**What the task requires:**
Retype the records exactly, including every line.

================================

(* ===== verification/WakeProofs.v ===== *)
(** Waking a task up: a sleeping task is queued or handed to the wake list of a
    CPU it may use, and the CPU's handler queues every task of its list. *)
From S2P Require Import Prelude Headers Proc Kernel Extern RqClock Uclamp UclampProofs Prio.
From S2P Require Import SchedOK Affinity AffinityProofs Migrate MigrateProofs Wakeup.

(** * Operations that change one task

    Every other task keeps what its class may not change. *)
Definition around (p : Z) (m m' : machine) : Prop :=
  delete p (task_quiet <$> m_tasks m) = delete p (task_quiet <$> m_tasks m') /\
  rq_attrs <$> m_rqs m = rq_attrs <$> m_rqs m' /\ globals m = globals m'.

#[export] Instance around_equiv p : Equivalence (around p).
Proof.
  split.
  - by intros m.
  - intros m m' (? & ? & ?). by repeat split.
  - intros m1 m2 m3 (? & ? & ?) (? & ? & ?). repeat split; congruence.
Qed.

Lemma quiet_around p m m' : quiet_frame m m' -> around p m m'.
Proof.
  intros F. split; [by destruct F as [-> _]|]. split; [|apply F].
  assert (Fc : class_frame m m') by (by apply quiet_class_frame). apply Fc.
Qed.

Lemma around_set_task p t' m : around p m (m <| m_tasks := <[p := t']> (m_tasks m) |>).
Proof. repeat split. cbn. by rewrite fmap_insert, delete_insert_eq. Qed.

Lemma around_set_rq p r q q' m :
  m_rqs m !! r = Some q -> rq_attrs q' = rq_attrs q -> around p m (m <| m_rqs := <[r := q']> (m_rqs m) |>).
Proof.
  intros Hq E. repeat split. cbn. rewrite fmap_insert, E, insert_id; [done|]. by rewrite lookup_fmap, Hq.
Qed.

Lemma around_upd_task p g : preserves (around p) (upd_obj (R := task_struct) p g).
Proof. apply preserves_upd_obj; [typeclasses eauto|]. intros m t _. apply around_set_task. Qed.

Lemma around_upd_rq p r g :
  (forall x, rq_attrs (g x) = rq_attrs x) -> preserves (around p) (upd_obj (R := rq) r g).
Proof. intros Hg. apply preserves_upd_obj; [typeclasses eauto|]. intros m q Hq. by apply around_set_rq with q. Qed.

================================

**Solution for this task:**
(* ===== verification/WakeProofs.v ===== *)
(** Waking a task up: a sleeping task is queued or handed to the wake list of a
    CPU it may use, and the CPU's handler queues every task of its list. *)
From S2P Require Import Prelude Headers Proc Kernel Extern RqClock Uclamp UclampProofs Prio.
From S2P Require Import SchedOK Affinity AffinityProofs Migrate MigrateProofs Wakeup.

(** * Operations that change one task

    Every other task keeps what its class may not change. *)
Definition around (p : Z) (m m' : machine) : Prop :=
  delete p (task_quiet <$> m_tasks m) = delete p (task_quiet <$> m_tasks m') /\
  rq_attrs <$> m_rqs m = rq_attrs <$> m_rqs m' /\ globals m = globals m'.

#[export] Instance around_equiv p : Equivalence (around p).
Proof.
  split.
  - by intros m.
  - intros m m' (? & ? & ?). by repeat split.
  - intros m1 m2 m3 (? & ? & ?) (? & ? & ?). repeat split; congruence.
Qed.

Lemma quiet_around p m m' : quiet_frame m m' -> around p m m'.
Proof.
  intros F. split; [by destruct F as [-> _]|]. split; [|apply F].
  assert (Fc : class_frame m m') by (by apply quiet_class_frame). apply Fc.
Qed.

Lemma around_set_task p t' m : around p m (m <| m_tasks := <[p := t']> (m_tasks m) |>).
Proof. repeat split. cbn. by rewrite fmap_insert, delete_insert_eq. Qed.

Lemma around_set_rq p r q q' m :
  m_rqs m !! r = Some q -> rq_attrs q' = rq_attrs q -> around p m (m <| m_rqs := <[r := q']> (m_rqs m) |>).
Proof.
  intros Hq E. repeat split. cbn. rewrite fmap_insert, E, insert_id; [done|]. by rewrite lookup_fmap, Hq.
Qed.

Lemma around_upd_task p g : preserves (around p) (upd_obj (R := task_struct) p g).
Proof. apply preserves_upd_obj; [typeclasses eauto|]. intros m t _. apply around_set_task. Qed.

Lemma around_upd_rq p r g :
  (forall x, rq_attrs (g x) = rq_attrs x) -> preserves (around p) (upd_obj (R := rq) r g).
Proof. intros Hg. apply preserves_upd_obj; [typeclasses eauto|]. intros m q Hq. by apply around_set_rq with q. Qed.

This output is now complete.